Hello Elixir community!
First of all, I have accomplished my requirements and was successfully deliver results to my manager using Elixir first time, but I am not satisfied with performance or even more exactly I don’t understand performance of my program and need your assistance to help.
Short introductions:
I need to collect particular records belonging to one customer for the period of 1 year. For that:
- I list object from S3 and select to download only those which belongs to the customer
- After download I list 200K local *.gz batches and give that to the Task.async stream
- For each object, in separate process I need to open it, parse json and search for particular records by given filter
- Result is flushed to its own file
So overall the requirement is pretty trivial but total the # of records I have to process is ~10 billions
The total latency of the application run is ~5 hours
I have a C5.18XL EC2 instance (72 cores, 138Gb RAM) to run this program. My concurrency factor is equal to # of cores
The phase 1 is very fast and takes ~10 minutes, after that I list local files and give it to processing which take ~5 hours. I would not complain about latency if:
- when I give list with single file to the processing function I have latency of that file ~1.5 sec
- when I give list with many files (I tried 10, 72, 144) but there is that same file as above, the latency is 5x more and ~10 sec for that file
So running function per files in sequence give latency per file ~1.5 sec (all files are about the same size)

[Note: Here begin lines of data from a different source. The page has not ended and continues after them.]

Lemma execute_failure_propagates_witness :
  let hops := [ {| hop_name := "search"; hop_tool := "search";
                   hop_params := []; hop_depends_on := [] |};
                {| hop_name := "details"; hop_tool := "details";
                   hop_params := []; hop_depends_on := ["search"] |};
                {| hop_name := "summary"; hop_tool := "summary";
                   hop_params := []; hop_depends_on := ["details"] |} ] in
  let p := {| plan_hops := hops; plan_ordered := hops |} in
  let tools := [ ("search", {| tool_signature := ["state"];
                               tool_call := fun _ st => (Ok (VStr "payload"), st) |});
                 ("details", {| tool_signature := ["dependencies"];
                                tool_call := fun _ st => (Err (ToolError (VStr "fetch failed")), st) |});
                 ("summary", {| tool_signature := ["dependencies"];
                                tool_call := fun _ st => (Ok VNone, st) |}) ] in
  let w := {| w_heap := []; w_calls := [] |} in
  MultiHopPlan_init hops = Ok p /\
  match execute tools p VNone None w with
  | (Ok res, w') =>
      exists new outs,
        w_calls w' = (w_calls w ++ new)%list /\
        map call_hop new = ordered_hops p /\ map call_outcome new = map Ok outs /\
        or_trace res = map trace_of (ordered_hops p) /\
        od_keys (or_results res) = map hop_name (ordered_hops p) /\
        (forall i h o, nth_error (ordered_hops p) i = Some h -> nth_error outs i = Some o ->
           od_get (hop_name h) (or_results res) = Some (hop_result_of h o))
  | (Err e, w') =>
      exists i h pre outs tail,
        nth_error (ordered_hops p) i = Some h /\
        w_calls w' = (w_calls w ++ pre ++ tail)%list /\
        map call_hop pre = firstn i (ordered_hops p) /\ map call_outcome pre = map Ok outs /\
        ((tail = [] /\ od_get (hop_tool h) tools = None /\
          e = ValueError ("Tool '" ++ hop_tool h ++ "' is not registered")) \/
         (exists c, tail = [c] /\ call_hop c = h /\ call_outcome c = Err e))
  end.
Proof.
  intros hops p tools w. split; [reflexivity|].
  exact (execute_failure_propagates hops p tools VNone None w eq_refl).
Defined.

(** Claim C10. [state = shared_state or {}]: when the caller's mapping
    (cell [l]) is empty, the run uses a fresh cell (the next free one,
    which is not [l]), and unless a hop passes the caller's mapping
    explicitly as its ["state"] param, the caller's mapping is still empty
    after [execute], whether the run succeeded or raised; a non-empty
    caller mapping is the run's [state] itself. *)
Theorem execute_empty_state_not_shared (tools : @OD ToolCallable) (p : MultiHopPlan)
    (ctx : Val) (l : nat) (w : World) :
  (l < length (w_heap w))%nat ->
  (nth l (w_heap w) [] = [] ->
     execute tools p ctx (Some l) w =
       exec_hops tools ctx (length (w_heap w)) (ordered_hops p) [] []
         {| w_heap := (w_heap w ++ [[]])%list; w_calls := w_calls w |} /\
     length (w_heap w) <> l /\
     ((forall h, In h (ordered_hops p) -> od_get "state" (hop_params h) <> Some (VRef l)) ->
        nth l (w_heap (snd (execute tools p ctx (Some l) w))) [] = [])) /\
  (nth l (w_heap w) [] <> [] ->
     execute tools p ctx (Some l) w = exec_hops tools ctx l (ordered_hops p) [] [] w).
Proof.
  intros Hl. unfold execute, bind, resolve_state.
  destruct (nth l (w_heap w) []) as [|x xs] eqn:E.
  - split; [intros _ | intros H; now destruct H].
    unfold alloc_dict. split; [reflexivity|]. split; [lia|].
    intros Hh. rewrite exec_hops_frame by (lia || exact Hh). simpl.
    rewrite app_nth1 by exact Hl. exact E.
  - split; [discriminate | intros _; reflexivity].
Qed.

Lemma execute_empty_state_not_shared_witness :
  let tools := [ ("search", {| tool_signature := ["state"];
                               tool_call := fun _ st =>
                                 (Ok VNone, (st ++ [("search_payload", VStr "r")])%list) |}) ] in
  let p := {| plan_hops := [ {| hop_name := "search"; hop_tool := "search";
                                hop_params := []; hop_depends_on := [] |} ];
              plan_ordered := [ {| hop_name := "search"; hop_tool := "search";
                                   hop_params := []; hop_depends_on := [] |} ] |} in
  let w := {| w_heap := [[]]; w_calls := [] |} in
  (0 < length (w_heap w))%nat /\
  ((nth 0 (w_heap w) [] = [] ->
     execute tools p VNone (Some 0%nat) w =
       exec_hops tools VNone (length (w_heap w)) (ordered_hops p) [] []
         {| w_heap := (w_heap w ++ [[]])%list; w_calls := w_calls w |} /\
     length (w_heap w) <> 0%nat /\
     ((forall h, In h (ordered_hops p) -> od_get "state" (hop_params h) <> Some (VRef 0)) ->
        nth 0 (w_heap (snd (execute tools p VNone (Some 0%nat) w))) [] = [])) /\
  (nth 0 (w_heap w) [] <> [] ->
     execute tools p VNone (Some 0%nat) w = exec_hops tools VNone 0 (ordered_hops p) [] [] w)).
Proof.
  intros tools p w. split; [simpl; lia|].
  apply (execute_empty_state_not_shared tools p VNone 0 w). simpl. lia.
Defined.

(** The research workflow's shape on concrete operations: the operation
    of [details] receives the output of [search] under
    ["dependencies"]; an empty caller mapping stays empty while the hop's
    write lands in the fresh mapping, and a non-empty one receives it. *)
Example execute_research_example :
  let search := {| hop_name := "search"; hop_tool := "search";
                   hop_params := []; hop_depends_on := [] |} in
  let details := {| hop_name := "details"; hop_tool := "details";
                    hop_params := []; hop_depends_on := ["search"] |} in
  let p := {| plan_hops := [search; details]; plan_ordered := [search; details] |} in
  let tools := [ ("search", {| tool_signature := ["state"];
                               tool_call := fun _ st =>
                                 (Ok (VStr "payload"), (st ++ [("search_payload", VStr "payload")])%list) |});
                 ("details", {| tool_signature := ["dependencies"];
                                tool_call := fun _ st => (Ok VNone, st) |}) ] in
  map call_params (w_calls (snd (execute tools p VNone (Some 0%nat)
                                   {| w_heap := [[]]; w_calls := [] |}))) =
    [[("state", VRef 1)]; [("dependencies", VDict [("search", VStr "payload")])]] /\
  w_heap (snd (execute tools p VNone (Some 0%nat) {| w_heap := [[]]; w_calls := [] |})) =
    [[]; [("search_payload", VStr "payload")]] /\
  w_heap (snd (execute tools p VNone (Some 0%nat)
                 {| w_heap := [[("detail_count", VInt 3)]]; w_calls := [] |})) =
    [[("detail_count", VInt 3); ("search_payload", VStr "payload")]].
Proof. vm_compute. repeat split; reflexivity. Qed.

End FlowClaims.

(* ================================================================== *)
(** ** Further properties of the cache: round trip, capacity edges,
    [mark_domain_stale] *)

Module CacheExtras.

But running function per files in parallel give latency per file ~10 sec
The slowest part when I run in parallel is json parsing/processing. I tried many variations to exclude other parts and concluded it is json processing. I also tried 2 different parsers, one is streaming Jaxon and another one is loading the whole file into memory with Poison. Poison behaves worse then Jaxon but both introduce notable latency increase.
Let me give snippets for the core processing for review:
With Jaxon streaming:
def process_batch(file_name, src_path, dest_path) do
src_file = Path.join(src_path, file_name)
dest_file = Path.join(dest_path, file_name <> ".processed")
{process_time, _result} =
:timer.tc(fn ->
src_file
|> File.stream!([], @one_mb)
|> StreamGzip.gunzip()
|> Stream.map(&String.split(&1, @header_sep))
|> Stream.flat_map(& &1)
|> Stream.drop(1)
|> Jaxon.Stream.query([:root, "records", :all])
|> Stream.filter(
&(Map.values(&1)
|> Enum.member?(@my_important_customer))
)
|> Stream.map(&(Poison.encode!(&1) <> @new_line))
|> Stream.into(File.stream!(dest_file, [:write]))
|> Stream.run()
if File.stat!(dest_file).size == 0 do
File.rm!(dest_file)
else
Logger.info("Found affected usage in batch: #{file_name}")
end
end)
Logger.info("Processed batch: #{file_name} time: #{process_time}")
end
With Poison all in memory:
def process_batch_in_memory(file_name, src_path, dest_path) do
src_file = Path.join(src_path, file_name)
dest_file = Path.join(dest_path, file_name <> ".processed")
{time, _result} =
:timer.tc(fn ->
src_file
|> File.stream!([], 1024 * 1024)
|> StreamGzip.gunzip()
|> Stream.map(&String.split(&1, @header_sep))
|> Stream.flat_map(& &1)
|> Stream.drop(1)
|> Enum.into("")
|> Poison.decode!()
|> Map.fetch!("records")
|> Enum.filter(
&(Map.values(&1)
|> Enum.member?(@my_important_customer))
)
|> Enum.map(&(Poison.encode!(&1) <> @new_line))
|> Enum.into(File.stream!(dest_file, [:write]))
end)
if File.stat!(dest_file).size == 0 do
File.rm!(dest_file)
else
Logger.info("Found affected usage in batch: #{file_name}")
end
Logger.info("Processed batch: #{file_name} time: #{time}")
end
and that’s how I run it in parallel:
File.ls!(src_dir)
|> Task.async_stream(
&Tools.Amendments.Task.process_batch(&1, src_dir, dest_dir),
maximum_concurrency: @max_concurrency_process,
timeout: @task_timeout
)
|> Enum.to_list()
Please note that this question is not about “why my app/code is slow” but rather why the same code poses different latency when running sequentially/parallel. I simply don’t understand what is that hidden factor resulting to that.
Thank you for your time and review of my question.